How does a turntable stylus work?
The cartridge with the stylus is located on the turntable’s tonearm, the distinctive arm that is placed on the record when we want to listen to music. The tonearm can be straight, S-shaped, or J-shaped, and its construction and stability determine the reception and transmission of vibrations from the stylus to the cartridge. The stylus is the part that comes into contact with the vinyl record. When the turntable is activated, the stylus reads the signals recorded in the record’s grooves, causing it to vibrate. These vibrations are then transformed into sound, which emanates from the speakers connected to the playback device.
What type of stylus is the best?
The turntable stylus must be compatible with the cartridge; otherwise, it will not be able to reproduce music. The stylus is sharp, with a small diamond tip, and it can have one of three shapes: elliptical, spherical, or linear. The most expensive and highly regarded styluses are those with a linear shape. However, in home conditions, the other two types of styluses also perform well and do not significantly degrade the sound quality.

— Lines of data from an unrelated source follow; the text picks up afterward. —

Example ToNumber_examples :
  map ToNumber
    [VUndefined; VNull; VBool true; VStr " 12 "; VArr []; VArr [VNum 5];
     VArr [VNum 1; VNum 2]; VObj []; VObj [("toString", VNull)]]
  = [Ok nan; Ok 0; Ok 1; Ok 12; Ok 0; Ok 5; Ok nan; Ok nan;
     Throw TypeError]%float.
Proof. vm_compute. reflexivity. Qed.

Example formatNumber_examples :
  map formatNumber
    [VNum 1234567.891; VNum 0.125; VNum 1.005; VNum (-0.001); VNum 1e21;
     VNum nan; VStr "1234.5"; VStr "n/a"; VUndefined; VNull;
     VObj [("toString", VNull)]]
  = [Ok "1,234,567.89"; Ok "0.13"; Ok "1.01"; Ok "-0.00";
     Ok "1,000,000,000,000,000,000,000.00"; Ok "NaN"; Ok "1,234.50";
     Ok "NaN"; Ok "NaN"; Ok "0.00"; Throw TypeError].
Proof. vm_compute. reflexivity. Qed.

(** White space around a numeral is dropped, also the white space outside
    ASCII: U+00A0, U+FEFF, U+2028. *)
Example white_space_examples :
  let nbsp := String (ascii_of_nat 194) (String (ascii_of_nat 160) EmptyString) in
  let bom :=
    String (ascii_of_nat 239)
      (String (ascii_of_nat 187) (String (ascii_of_nat 191) EmptyString)) in
  let line_separator :=
    String (ascii_of_nat 226)
      (String (ascii_of_nat 128) (String (ascii_of_nat 168) EmptyString)) in
  map formatNumber
    [VStr (nbsp ++ "12"); VStr (bom ++ "12" ++ line_separator);
     VStr (" 12" ++ nbsp ++ lf); VStr ("1" ++ nbsp ++ "2"); VStr nbsp]
  = [Ok "12.00"; Ok "12.00"; Ok "12.00"; Ok "NaN"; Ok "0.00"].
Proof. vm_compute. reflexivity. Qed.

Should the turntable stylus be replaced?
The durability of the stylus can vary depending on the brand and type of shape. After a certain period, it needs to be replaced – the manufacturer provides the working time for a particular model. A worn-out stylus can damage the vinyl record, so it is better to install a new one in advance, especially since the replacement process is not particularly complicated, and it can be done independently on most turntables.
Anti-skating calibration record
The turntable stylus must exert the right amount of pressure on the vinyl record, and it should be precisely positioned in the center of the groove. However, as the record rotates, the centrifugal force changes its position, causing disturbances. This is mitigated by the anti-skating record, available in XDiSC‘s offering, which helps calibrate the turntable so that the stylus moves only along the central part of the groove. Without anti-skating, the stylus becomes more susceptible to misalignment and damage.